## Data to examine
────

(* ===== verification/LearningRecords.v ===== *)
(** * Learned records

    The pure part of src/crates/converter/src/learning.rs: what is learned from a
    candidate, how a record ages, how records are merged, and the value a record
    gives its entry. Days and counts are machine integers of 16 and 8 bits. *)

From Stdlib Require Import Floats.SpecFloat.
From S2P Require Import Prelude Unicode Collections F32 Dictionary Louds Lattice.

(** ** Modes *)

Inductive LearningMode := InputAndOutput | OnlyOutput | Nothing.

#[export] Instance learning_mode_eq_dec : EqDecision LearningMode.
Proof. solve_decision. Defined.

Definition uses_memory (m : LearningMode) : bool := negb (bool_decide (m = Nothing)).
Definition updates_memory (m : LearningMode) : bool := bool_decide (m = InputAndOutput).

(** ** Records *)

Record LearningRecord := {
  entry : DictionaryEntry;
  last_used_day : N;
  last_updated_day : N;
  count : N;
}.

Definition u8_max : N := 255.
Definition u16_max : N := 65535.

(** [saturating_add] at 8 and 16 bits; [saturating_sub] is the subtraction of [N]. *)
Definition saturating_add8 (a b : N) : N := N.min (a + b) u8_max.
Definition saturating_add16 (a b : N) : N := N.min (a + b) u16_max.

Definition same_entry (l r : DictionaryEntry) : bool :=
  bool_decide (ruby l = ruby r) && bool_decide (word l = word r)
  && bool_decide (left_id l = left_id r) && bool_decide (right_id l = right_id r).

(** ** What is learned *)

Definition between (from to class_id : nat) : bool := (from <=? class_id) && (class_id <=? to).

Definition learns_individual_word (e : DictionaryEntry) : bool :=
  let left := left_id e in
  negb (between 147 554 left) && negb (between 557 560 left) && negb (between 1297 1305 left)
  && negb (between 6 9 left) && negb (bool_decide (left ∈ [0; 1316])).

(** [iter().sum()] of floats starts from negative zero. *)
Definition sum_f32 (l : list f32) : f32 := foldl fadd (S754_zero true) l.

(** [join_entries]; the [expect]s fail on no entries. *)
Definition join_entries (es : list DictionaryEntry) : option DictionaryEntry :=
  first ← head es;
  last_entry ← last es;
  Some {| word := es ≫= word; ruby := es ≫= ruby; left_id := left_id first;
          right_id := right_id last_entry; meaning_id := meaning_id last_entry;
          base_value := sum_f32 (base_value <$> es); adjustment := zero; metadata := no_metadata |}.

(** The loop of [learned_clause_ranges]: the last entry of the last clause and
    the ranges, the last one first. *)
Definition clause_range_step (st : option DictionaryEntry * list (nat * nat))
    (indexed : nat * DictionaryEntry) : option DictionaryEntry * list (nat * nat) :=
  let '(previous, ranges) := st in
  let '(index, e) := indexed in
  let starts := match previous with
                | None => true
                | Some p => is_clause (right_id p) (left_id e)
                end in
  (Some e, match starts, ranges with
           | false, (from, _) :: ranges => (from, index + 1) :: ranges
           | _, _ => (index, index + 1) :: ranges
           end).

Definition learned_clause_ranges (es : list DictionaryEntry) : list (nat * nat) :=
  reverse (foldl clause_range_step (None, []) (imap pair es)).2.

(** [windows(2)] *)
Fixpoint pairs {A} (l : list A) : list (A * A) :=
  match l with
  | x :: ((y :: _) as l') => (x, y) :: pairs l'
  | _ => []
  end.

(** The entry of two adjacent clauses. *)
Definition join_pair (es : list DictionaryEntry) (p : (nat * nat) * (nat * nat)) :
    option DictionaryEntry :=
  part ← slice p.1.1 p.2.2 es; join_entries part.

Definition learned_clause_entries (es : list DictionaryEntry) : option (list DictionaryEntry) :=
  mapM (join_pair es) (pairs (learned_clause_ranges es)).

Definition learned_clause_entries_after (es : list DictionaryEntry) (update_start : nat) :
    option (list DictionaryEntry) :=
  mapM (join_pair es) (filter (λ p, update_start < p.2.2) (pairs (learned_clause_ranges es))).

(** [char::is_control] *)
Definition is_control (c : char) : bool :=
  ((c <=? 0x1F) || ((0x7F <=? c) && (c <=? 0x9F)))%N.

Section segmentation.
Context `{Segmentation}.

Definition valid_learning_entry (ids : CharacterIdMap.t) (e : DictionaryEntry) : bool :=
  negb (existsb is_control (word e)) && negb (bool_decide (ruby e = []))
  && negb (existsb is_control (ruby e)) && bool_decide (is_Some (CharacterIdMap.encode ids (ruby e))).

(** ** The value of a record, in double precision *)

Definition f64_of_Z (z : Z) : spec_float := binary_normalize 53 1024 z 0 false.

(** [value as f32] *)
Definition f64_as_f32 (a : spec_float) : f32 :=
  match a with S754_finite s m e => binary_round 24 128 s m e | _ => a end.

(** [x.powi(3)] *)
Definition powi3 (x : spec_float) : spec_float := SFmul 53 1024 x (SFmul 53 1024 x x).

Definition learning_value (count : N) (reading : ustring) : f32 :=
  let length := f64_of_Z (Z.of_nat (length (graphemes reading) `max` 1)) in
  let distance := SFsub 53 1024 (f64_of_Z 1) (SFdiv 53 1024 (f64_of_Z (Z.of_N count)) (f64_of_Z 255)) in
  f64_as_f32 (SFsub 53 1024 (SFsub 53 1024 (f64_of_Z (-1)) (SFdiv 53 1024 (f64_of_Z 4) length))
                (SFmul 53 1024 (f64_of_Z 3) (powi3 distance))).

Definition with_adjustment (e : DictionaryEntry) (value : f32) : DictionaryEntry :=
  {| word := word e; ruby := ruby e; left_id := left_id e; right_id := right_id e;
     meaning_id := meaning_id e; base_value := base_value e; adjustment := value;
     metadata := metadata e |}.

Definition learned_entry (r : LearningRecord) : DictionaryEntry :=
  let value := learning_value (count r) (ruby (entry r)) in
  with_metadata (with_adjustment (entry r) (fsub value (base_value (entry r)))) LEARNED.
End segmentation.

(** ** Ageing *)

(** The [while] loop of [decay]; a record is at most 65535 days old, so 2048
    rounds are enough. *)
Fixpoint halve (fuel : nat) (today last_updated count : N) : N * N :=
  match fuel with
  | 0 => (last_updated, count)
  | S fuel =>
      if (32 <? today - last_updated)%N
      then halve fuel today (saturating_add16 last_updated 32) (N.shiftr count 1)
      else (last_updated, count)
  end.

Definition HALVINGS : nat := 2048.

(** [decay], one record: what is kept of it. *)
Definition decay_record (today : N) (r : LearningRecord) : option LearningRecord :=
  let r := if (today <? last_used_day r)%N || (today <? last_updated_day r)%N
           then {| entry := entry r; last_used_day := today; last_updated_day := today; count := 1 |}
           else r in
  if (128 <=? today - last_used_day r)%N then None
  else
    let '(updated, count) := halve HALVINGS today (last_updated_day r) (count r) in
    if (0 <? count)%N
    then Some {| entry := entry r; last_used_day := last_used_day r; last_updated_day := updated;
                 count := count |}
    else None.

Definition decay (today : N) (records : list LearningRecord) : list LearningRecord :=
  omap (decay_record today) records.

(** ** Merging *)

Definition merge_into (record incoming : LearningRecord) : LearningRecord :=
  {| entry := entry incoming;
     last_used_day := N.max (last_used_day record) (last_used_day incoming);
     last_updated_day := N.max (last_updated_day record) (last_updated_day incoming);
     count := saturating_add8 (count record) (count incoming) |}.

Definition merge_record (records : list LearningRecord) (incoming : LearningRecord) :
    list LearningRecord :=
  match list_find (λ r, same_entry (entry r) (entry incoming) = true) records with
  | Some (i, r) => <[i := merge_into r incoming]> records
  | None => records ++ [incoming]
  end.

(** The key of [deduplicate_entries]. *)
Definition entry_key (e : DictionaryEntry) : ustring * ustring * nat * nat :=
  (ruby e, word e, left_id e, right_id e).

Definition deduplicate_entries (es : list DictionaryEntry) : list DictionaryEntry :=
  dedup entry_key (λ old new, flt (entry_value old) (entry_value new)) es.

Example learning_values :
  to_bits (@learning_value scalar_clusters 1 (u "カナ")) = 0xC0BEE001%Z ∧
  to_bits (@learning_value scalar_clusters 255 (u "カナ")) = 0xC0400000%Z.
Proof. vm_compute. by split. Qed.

────

## Task statement
The output should be exactly the lines above from the line containing "(** [value as f32] *)" to the line containing "if (0 <? count)%N", inclusive, with no other lines.

## Answer for this exercise
(** [value as f32] *)
Definition f64_as_f32 (a : spec_float) : f32 :=
  match a with S754_finite s m e => binary_round 24 128 s m e | _ => a end.

(** [x.powi(3)] *)
Definition powi3 (x : spec_float) : spec_float := SFmul 53 1024 x (SFmul 53 1024 x x).

Definition learning_value (count : N) (reading : ustring) : f32 :=
  let length := f64_of_Z (Z.of_nat (length (graphemes reading) `max` 1)) in
  let distance := SFsub 53 1024 (f64_of_Z 1) (SFdiv 53 1024 (f64_of_Z (Z.of_N count)) (f64_of_Z 255)) in
  f64_as_f32 (SFsub 53 1024 (SFsub 53 1024 (f64_of_Z (-1)) (SFdiv 53 1024 (f64_of_Z 4) length))
                (SFmul 53 1024 (f64_of_Z 3) (powi3 distance))).

Definition with_adjustment (e : DictionaryEntry) (value : f32) : DictionaryEntry :=
  {| word := word e; ruby := ruby e; left_id := left_id e; right_id := right_id e;
     meaning_id := meaning_id e; base_value := base_value e; adjustment := value;
     metadata := metadata e |}.

Definition learned_entry (r : LearningRecord) : DictionaryEntry :=
  let value := learning_value (count r) (ruby (entry r)) in
  with_metadata (with_adjustment (entry r) (fsub value (base_value (entry r)))) LEARNED.
End segmentation.

(** ** Ageing *)

(** The [while] loop of [decay]; a record is at most 65535 days old, so 2048
    rounds are enough. *)
Fixpoint halve (fuel : nat) (today last_updated count : N) : N * N :=
  match fuel with
  | 0 => (last_updated, count)
  | S fuel =>
      if (32 <? today - last_updated)%N
      then halve fuel today (saturating_add16 last_updated 32) (N.shiftr count 1)
      else (last_updated, count)
  end.

Definition HALVINGS : nat := 2048.

(** [decay], one record: what is kept of it. *)
Definition decay_record (today : N) (r : LearningRecord) : option LearningRecord :=
  let r := if (today <? last_used_day r)%N || (today <? last_updated_day r)%N
           then {| entry := entry r; last_used_day := today; last_updated_day := today; count := 1 |}
           else r in
  if (128 <=? today - last_used_day r)%N then None
  else
    let '(updated, count) := halve HALVINGS today (last_updated_day r) (count r) in
    if (0 <? count)%N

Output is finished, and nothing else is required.